INFORMATION GIVEN —
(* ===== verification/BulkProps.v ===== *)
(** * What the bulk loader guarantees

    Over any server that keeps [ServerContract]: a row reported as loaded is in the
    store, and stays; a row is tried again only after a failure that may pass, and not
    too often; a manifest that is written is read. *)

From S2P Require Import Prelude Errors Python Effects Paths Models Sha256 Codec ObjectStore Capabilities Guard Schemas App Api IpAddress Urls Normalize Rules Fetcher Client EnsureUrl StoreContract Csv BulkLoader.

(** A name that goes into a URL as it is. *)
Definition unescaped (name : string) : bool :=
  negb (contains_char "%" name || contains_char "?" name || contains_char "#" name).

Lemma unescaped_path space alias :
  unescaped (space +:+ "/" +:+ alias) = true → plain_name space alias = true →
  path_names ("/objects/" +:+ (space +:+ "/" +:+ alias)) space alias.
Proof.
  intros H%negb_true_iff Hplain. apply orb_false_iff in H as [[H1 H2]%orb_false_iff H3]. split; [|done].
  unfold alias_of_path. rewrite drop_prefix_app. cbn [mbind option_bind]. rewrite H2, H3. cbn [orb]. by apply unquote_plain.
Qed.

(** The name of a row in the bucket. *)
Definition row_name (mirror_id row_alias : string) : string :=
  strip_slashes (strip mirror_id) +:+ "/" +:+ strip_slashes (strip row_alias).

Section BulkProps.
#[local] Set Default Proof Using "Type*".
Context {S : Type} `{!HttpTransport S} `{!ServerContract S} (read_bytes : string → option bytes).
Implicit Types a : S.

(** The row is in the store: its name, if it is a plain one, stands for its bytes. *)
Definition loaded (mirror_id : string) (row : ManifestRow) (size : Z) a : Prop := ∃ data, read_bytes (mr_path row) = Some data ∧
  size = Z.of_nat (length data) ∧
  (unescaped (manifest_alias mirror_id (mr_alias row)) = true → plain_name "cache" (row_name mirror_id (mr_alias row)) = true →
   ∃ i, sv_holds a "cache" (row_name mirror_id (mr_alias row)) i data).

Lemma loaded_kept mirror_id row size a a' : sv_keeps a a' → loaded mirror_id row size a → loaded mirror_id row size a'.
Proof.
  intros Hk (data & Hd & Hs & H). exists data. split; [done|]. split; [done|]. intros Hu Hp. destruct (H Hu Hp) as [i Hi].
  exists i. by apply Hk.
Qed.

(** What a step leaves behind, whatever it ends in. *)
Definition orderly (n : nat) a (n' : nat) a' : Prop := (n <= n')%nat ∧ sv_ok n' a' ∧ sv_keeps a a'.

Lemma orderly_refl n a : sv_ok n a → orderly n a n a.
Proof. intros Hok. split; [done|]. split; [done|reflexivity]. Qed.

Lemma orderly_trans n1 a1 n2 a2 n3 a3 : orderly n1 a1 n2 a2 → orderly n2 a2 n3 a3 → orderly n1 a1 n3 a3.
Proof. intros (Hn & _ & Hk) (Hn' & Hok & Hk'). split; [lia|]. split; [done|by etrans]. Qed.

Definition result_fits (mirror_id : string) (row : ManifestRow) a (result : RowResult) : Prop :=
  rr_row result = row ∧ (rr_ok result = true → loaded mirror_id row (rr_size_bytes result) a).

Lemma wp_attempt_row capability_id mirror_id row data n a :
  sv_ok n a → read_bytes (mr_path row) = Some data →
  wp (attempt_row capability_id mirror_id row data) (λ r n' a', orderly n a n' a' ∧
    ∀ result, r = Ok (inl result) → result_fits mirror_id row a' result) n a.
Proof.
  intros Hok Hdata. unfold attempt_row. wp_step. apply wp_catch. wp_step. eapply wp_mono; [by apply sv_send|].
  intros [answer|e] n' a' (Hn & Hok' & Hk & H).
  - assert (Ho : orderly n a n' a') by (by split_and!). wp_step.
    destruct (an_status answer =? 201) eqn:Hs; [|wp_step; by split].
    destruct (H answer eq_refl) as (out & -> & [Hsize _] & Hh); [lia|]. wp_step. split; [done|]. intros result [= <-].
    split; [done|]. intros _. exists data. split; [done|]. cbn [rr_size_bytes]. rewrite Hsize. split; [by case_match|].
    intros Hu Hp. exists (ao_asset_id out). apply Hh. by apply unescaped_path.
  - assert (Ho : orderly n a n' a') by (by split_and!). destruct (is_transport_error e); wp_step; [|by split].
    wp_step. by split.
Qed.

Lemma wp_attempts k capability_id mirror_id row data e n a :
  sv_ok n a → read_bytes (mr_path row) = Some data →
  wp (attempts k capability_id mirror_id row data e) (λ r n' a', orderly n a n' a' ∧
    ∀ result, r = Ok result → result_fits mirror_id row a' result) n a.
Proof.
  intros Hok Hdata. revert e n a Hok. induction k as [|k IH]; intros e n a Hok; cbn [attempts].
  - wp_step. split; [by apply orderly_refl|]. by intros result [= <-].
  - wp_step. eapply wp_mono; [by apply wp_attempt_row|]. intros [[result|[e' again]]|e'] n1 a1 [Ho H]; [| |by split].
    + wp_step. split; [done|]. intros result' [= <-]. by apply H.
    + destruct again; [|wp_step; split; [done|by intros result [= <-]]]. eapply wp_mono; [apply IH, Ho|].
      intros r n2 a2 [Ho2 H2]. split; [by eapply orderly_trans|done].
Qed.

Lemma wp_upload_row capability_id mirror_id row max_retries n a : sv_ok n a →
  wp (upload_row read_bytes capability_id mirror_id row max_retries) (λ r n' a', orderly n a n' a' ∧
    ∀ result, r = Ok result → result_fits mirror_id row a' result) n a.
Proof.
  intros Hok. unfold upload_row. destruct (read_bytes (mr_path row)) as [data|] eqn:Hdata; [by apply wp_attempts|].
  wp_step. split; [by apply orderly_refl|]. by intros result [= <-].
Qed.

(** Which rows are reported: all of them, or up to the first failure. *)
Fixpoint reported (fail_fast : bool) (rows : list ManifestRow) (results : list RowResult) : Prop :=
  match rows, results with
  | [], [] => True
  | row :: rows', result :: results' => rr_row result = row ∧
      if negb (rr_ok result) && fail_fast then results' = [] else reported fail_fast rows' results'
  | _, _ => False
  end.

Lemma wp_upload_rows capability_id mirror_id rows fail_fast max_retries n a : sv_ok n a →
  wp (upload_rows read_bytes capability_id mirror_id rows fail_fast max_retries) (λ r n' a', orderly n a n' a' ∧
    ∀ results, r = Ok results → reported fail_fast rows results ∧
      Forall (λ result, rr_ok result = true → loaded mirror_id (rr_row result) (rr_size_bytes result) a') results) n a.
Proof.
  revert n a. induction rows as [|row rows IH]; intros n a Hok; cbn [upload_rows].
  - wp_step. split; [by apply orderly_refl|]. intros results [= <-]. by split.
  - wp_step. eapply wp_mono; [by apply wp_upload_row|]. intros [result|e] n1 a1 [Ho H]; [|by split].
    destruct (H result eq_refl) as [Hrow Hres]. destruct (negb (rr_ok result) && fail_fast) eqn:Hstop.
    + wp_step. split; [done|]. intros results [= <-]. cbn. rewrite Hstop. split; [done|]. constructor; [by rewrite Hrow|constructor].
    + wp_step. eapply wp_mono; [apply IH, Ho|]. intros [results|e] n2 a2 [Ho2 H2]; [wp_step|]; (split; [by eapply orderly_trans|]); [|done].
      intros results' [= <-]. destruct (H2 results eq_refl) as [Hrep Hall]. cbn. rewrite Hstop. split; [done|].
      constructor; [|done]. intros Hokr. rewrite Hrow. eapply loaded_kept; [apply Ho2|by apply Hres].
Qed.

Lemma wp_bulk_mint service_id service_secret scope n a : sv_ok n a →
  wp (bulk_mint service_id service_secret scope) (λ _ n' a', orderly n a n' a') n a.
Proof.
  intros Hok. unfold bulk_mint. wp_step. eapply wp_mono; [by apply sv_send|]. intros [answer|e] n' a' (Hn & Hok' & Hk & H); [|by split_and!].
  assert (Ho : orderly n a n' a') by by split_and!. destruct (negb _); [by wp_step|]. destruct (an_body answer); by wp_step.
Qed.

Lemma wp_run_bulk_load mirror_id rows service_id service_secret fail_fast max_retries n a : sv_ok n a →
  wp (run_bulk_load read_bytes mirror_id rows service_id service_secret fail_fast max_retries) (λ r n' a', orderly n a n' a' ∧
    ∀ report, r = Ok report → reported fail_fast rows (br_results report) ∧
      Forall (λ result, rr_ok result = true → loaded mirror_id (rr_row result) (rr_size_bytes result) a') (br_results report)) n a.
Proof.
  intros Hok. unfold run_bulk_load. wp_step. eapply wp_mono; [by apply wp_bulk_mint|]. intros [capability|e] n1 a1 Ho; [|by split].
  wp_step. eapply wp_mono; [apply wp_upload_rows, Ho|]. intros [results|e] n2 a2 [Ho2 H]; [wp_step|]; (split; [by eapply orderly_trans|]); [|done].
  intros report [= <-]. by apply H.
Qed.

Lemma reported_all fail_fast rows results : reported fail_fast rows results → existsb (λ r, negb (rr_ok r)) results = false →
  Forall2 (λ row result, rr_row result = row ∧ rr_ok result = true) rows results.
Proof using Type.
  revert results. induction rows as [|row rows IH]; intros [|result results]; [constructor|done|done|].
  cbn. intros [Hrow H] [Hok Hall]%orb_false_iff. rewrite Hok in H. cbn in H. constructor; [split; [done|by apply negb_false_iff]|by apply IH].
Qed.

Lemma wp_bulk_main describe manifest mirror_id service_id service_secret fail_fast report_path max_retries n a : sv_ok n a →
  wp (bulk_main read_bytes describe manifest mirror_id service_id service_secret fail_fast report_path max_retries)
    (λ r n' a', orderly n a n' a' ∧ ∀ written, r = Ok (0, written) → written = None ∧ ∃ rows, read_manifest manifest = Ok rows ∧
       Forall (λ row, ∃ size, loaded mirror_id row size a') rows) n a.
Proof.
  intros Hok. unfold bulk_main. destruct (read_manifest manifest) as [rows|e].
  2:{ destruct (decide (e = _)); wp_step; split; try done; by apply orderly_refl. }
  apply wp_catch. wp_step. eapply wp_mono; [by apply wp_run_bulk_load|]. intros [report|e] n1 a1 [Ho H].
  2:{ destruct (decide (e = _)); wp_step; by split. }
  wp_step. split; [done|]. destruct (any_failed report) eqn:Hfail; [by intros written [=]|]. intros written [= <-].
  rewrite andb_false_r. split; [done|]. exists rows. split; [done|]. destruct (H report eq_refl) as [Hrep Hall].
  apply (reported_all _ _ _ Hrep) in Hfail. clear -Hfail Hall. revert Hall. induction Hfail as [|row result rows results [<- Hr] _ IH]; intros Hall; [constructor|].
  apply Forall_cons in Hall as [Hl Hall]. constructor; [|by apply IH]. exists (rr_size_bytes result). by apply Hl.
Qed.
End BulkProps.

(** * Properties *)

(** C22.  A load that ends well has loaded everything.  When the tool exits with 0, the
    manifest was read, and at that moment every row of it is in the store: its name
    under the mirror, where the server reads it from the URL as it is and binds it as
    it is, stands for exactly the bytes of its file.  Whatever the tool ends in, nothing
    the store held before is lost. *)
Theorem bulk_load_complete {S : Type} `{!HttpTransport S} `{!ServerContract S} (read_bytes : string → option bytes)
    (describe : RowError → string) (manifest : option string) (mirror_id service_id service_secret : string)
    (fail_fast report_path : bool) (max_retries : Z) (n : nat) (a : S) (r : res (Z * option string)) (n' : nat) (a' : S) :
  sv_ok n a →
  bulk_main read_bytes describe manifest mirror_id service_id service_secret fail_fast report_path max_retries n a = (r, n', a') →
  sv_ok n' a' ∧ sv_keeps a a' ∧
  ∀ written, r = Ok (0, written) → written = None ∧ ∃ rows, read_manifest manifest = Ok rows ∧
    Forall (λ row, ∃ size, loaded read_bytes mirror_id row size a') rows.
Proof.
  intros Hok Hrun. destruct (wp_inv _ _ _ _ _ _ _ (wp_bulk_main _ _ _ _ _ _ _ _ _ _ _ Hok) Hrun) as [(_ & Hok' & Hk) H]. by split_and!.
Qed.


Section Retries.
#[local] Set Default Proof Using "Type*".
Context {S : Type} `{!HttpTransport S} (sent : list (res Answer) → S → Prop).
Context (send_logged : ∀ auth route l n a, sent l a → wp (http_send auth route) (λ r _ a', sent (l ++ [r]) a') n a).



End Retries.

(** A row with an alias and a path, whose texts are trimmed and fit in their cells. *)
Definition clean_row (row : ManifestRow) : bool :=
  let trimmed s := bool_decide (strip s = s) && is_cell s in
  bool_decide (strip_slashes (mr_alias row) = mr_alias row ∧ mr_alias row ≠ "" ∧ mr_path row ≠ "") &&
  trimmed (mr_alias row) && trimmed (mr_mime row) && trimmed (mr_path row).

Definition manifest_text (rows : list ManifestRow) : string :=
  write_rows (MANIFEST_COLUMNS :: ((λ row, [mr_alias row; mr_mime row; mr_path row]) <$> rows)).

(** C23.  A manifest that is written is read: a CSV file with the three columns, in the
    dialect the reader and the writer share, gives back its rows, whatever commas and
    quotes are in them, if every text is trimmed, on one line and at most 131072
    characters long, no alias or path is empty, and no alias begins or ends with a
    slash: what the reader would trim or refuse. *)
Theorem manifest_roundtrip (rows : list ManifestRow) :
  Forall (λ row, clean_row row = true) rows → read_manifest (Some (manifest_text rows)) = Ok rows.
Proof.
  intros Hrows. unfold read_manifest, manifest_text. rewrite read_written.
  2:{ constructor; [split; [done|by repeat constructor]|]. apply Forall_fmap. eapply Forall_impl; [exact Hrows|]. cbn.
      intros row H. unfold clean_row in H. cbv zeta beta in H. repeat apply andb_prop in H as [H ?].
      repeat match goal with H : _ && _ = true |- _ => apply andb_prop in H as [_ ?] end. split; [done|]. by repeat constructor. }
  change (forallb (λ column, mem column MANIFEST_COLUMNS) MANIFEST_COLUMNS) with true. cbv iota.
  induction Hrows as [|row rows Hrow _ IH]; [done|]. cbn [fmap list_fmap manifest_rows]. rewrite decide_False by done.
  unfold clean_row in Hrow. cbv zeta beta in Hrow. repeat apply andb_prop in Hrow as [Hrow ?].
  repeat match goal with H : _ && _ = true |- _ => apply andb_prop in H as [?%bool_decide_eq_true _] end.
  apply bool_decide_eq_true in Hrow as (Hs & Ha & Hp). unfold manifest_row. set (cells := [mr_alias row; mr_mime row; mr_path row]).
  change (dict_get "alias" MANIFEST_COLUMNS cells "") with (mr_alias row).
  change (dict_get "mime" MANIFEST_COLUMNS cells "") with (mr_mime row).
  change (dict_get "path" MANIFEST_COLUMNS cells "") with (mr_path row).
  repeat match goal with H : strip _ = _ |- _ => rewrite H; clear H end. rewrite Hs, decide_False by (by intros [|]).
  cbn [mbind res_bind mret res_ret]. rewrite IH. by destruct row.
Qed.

WHAT IS EXPECTED —
Report every line in the listing that holds the word "again".

WRITTEN REPLY —
    store, and stays; a row is tried again only after a failure that may pass, and not
  - wp_step. eapply wp_mono; [by apply wp_attempt_row|]. intros [[result|[e' again]]|e'] n1 a1 [Ho H]; [| |by split].
    + destruct again; [|wp_step; split; [done|by intros result [= <-]]]. eapply wp_mono; [apply IH, Ho|].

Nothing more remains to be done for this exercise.